[Saved data entries]

(** * User-profile applications: model and verification

    Two Flask programs are embedded here:
      - [Auth]     : src/app.py                     (password + session variant)
      - [Profiles] : src/flask_user_profiles_app.py (public listing variant)

    Both sit on a single SQLite table [users] and on WTForms validators.
    The table, the validators and Python's [str.strip] are modelled first,
    then each program, then the properties of the specification. *)

From Stdlib Require Import ZArith List String Ascii Bool Lia.
Import ListNotations.
Open Scope string_scope.
Open Scope Z_scope.

(* ================================================================== *)
(** ** Python strings *)

(** A Python [str] is modelled by a Rocq [string]; each [ascii] stands for
    one code point below U+0100. *)
Module Py.

(** [str.isspace] on one code point below U+0100:
    U+0009..U+000D, U+001C..U+0020, U+0085 and U+00A0. *)
Definition isspace (c : ascii) : bool :=
  let n := Z.of_N (N_of_ascii c) in
  ((9 <=? n) && (n <=? 13)) || ((28 <=? n) && (n <=? 32))
  || (n =? 133) || (n =? 160).

Fixpoint lstrip (s : string) : string :=
  match s with
  | EmptyString => EmptyString
  | String c s' => if isspace c then lstrip s' else s
  end.

Fixpoint rstrip (s : string) : string :=
  match s with
  | EmptyString => EmptyString
  | String c s' =>
      match rstrip s' with
      | EmptyString => if isspace c then EmptyString else String c EmptyString
      | t => String c t
      end
  end.

(** [s.strip()] *)
Definition strip (s : string) : string := rstrip (lstrip s).

(** Truth value of an optional string: [None] and [''] are falsy. *)
Definition truthy (o : option string) : bool :=
  match o with
  | Some (String _ _) => true
  | _ => false
  end.

(** [x or ''] *)
Definition or_empty (o : option string) : string :=
  match o with
  | Some s => s
  | None => EmptyString
  end.

(** [x if x else None] on an optional string. *)
Definition or_none (o : option string) : option string :=
  if truthy o then o else None.

(** [len(s)] *)
Definition len (s : string) : Z := Z.of_nat (String.length s).

(** First and last code point of a string, when it has one. *)
Definition first (s : string) : option ascii :=
  match s with
  | EmptyString => None
  | String c _ => Some c
  end.

Fixpoint last (s : string) : option ascii :=
  match s with
  | EmptyString => None
  | String c EmptyString => Some c
  | String _ s' => last s'
  end.

Definition edge_ok (o : option ascii) : bool :=
  match o with
  | None => true
  | Some c => negb (isspace c)
  end.

(** A string is trimmed when neither end is whitespace. *)
Definition trimmed (s : string) : bool :=
  edge_ok (first s) && edge_ok (last s).

End Py.

(* ================================================================== *)
(** ** WTForms validators *)

Module WTForms.

(** What calling a validator does: return, raise [ValidationError], or
    raise [StopValidation] (which ends the field's chain). *)
Inductive verdict : Type :=
| Pass
| Fail (msg : string)
| Stop (msg : string).

(** [Field._run_validation_chain]: the messages appended to
    [field.errors]. *)
Fixpoint run_validation_chain {A : Type}
         (validators : list (A -> verdict)) (data : A) : list string :=
  match validators with
  | [] => []
  | v :: rest =>
      match v data with
      | Pass => run_validation_chain rest data
      | Fail msg => msg :: run_validation_chain rest data
      | Stop msg => [msg]
      end
  end.

(** [DataRequired(message)] on a string field: the data must be truthy
    and must not strip to the empty string. *)
Definition DataRequired (message : string) (data : option string) : verdict :=
  match data with
  | Some s =>
      if Py.truthy (Some s) && Py.truthy (Some (Py.strip s))
      then Pass else Stop message
  | None => Stop message
  end.

(** [Length(min, max, message)]; [-1] switches a bound off.
    [length = field.data and len(field.data) or 0]. *)
Definition Length (min max : Z) (message : string)
           (data : option string) : verdict :=
  let length := Py.len (Py.or_empty data) in
  if (min <=? length) && ((max =? -1) || (length <=? max))
  then Pass else Fail message.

WORK INSTRUCTIONS: The data above should be returned in full, exactly as written.

OUTPUT OF THE TASK:
(** * User-profile applications: model and verification

    Two Flask programs are embedded here:
      - [Auth]     : src/app.py                     (password + session variant)
      - [Profiles] : src/flask_user_profiles_app.py (public listing variant)

    Both sit on a single SQLite table [users] and on WTForms validators.
    The table, the validators and Python's [str.strip] are modelled first,
    then each program, then the properties of the specification. *)

From Stdlib Require Import ZArith List String Ascii Bool Lia.
Import ListNotations.
Open Scope string_scope.
Open Scope Z_scope.

(* ================================================================== *)
(** ** Python strings *)

(** A Python [str] is modelled by a Rocq [string]; each [ascii] stands for
    one code point below U+0100. *)
Module Py.

(** [str.isspace] on one code point below U+0100:
    U+0009..U+000D, U+001C..U+0020, U+0085 and U+00A0. *)
Definition isspace (c : ascii) : bool :=
  let n := Z.of_N (N_of_ascii c) in
  ((9 <=? n) && (n <=? 13)) || ((28 <=? n) && (n <=? 32))
  || (n =? 133) || (n =? 160).

Fixpoint lstrip (s : string) : string :=
  match s with
  | EmptyString => EmptyString
  | String c s' => if isspace c then lstrip s' else s
  end.

Fixpoint rstrip (s : string) : string :=
  match s with
  | EmptyString => EmptyString
  | String c s' =>
      match rstrip s' with
      | EmptyString => if isspace c then EmptyString else String c EmptyString
      | t => String c t
      end
  end.

(** [s.strip()] *)
Definition strip (s : string) : string := rstrip (lstrip s).

(** Truth value of an optional string: [None] and [''] are falsy. *)
Definition truthy (o : option string) : bool :=
  match o with
  | Some (String _ _) => true
  | _ => false
  end.

(** [x or ''] *)
Definition or_empty (o : option string) : string :=
  match o with
  | Some s => s
  | None => EmptyString
  end.

(** [x if x else None] on an optional string. *)
Definition or_none (o : option string) : option string :=
  if truthy o then o else None.

(** [len(s)] *)
Definition len (s : string) : Z := Z.of_nat (String.length s).

(** First and last code point of a string, when it has one. *)
Definition first (s : string) : option ascii :=
  match s with
  | EmptyString => None
  | String c _ => Some c
  end.

Fixpoint last (s : string) : option ascii :=
  match s with
  | EmptyString => None
  | String c EmptyString => Some c
  | String _ s' => last s'
  end.

Definition edge_ok (o : option ascii) : bool :=
  match o with
  | None => true
  | Some c => negb (isspace c)
  end.

(** A string is trimmed when neither end is whitespace. *)
Definition trimmed (s : string) : bool :=
  edge_ok (first s) && edge_ok (last s).

End Py.

(* ================================================================== *)
(** ** WTForms validators *)

Module WTForms.

(** What calling a validator does: return, raise [ValidationError], or
    raise [StopValidation] (which ends the field's chain). *)
Inductive verdict : Type :=
| Pass
| Fail (msg : string)
| Stop (msg : string).

(** [Field._run_validation_chain]: the messages appended to
    [field.errors]. *)
Fixpoint run_validation_chain {A : Type}
         (validators : list (A -> verdict)) (data : A) : list string :=
  match validators with
  | [] => []
  | v :: rest =>
      match v data with
      | Pass => run_validation_chain rest data
      | Fail msg => msg :: run_validation_chain rest data
      | Stop msg => [msg]
      end
  end.

(** [DataRequired(message)] on a string field: the data must be truthy
    and must not strip to the empty string. *)
Definition DataRequired (message : string) (data : option string) : verdict :=
  match data with
  | Some s =>
      if Py.truthy (Some s) && Py.truthy (Some (Py.strip s))
      then Pass else Stop message
  | None => Stop message
  end.

(** [Length(min, max, message)]; [-1] switches a bound off.
    [length = field.data and len(field.data) or 0]. *)
Definition Length (min max : Z) (message : string)
           (data : option string) : verdict :=
  let length := Py.len (Py.or_empty data) in
  if (min <=? length) && ((max =? -1) || (length <=? max))
  then Pass else Fail message.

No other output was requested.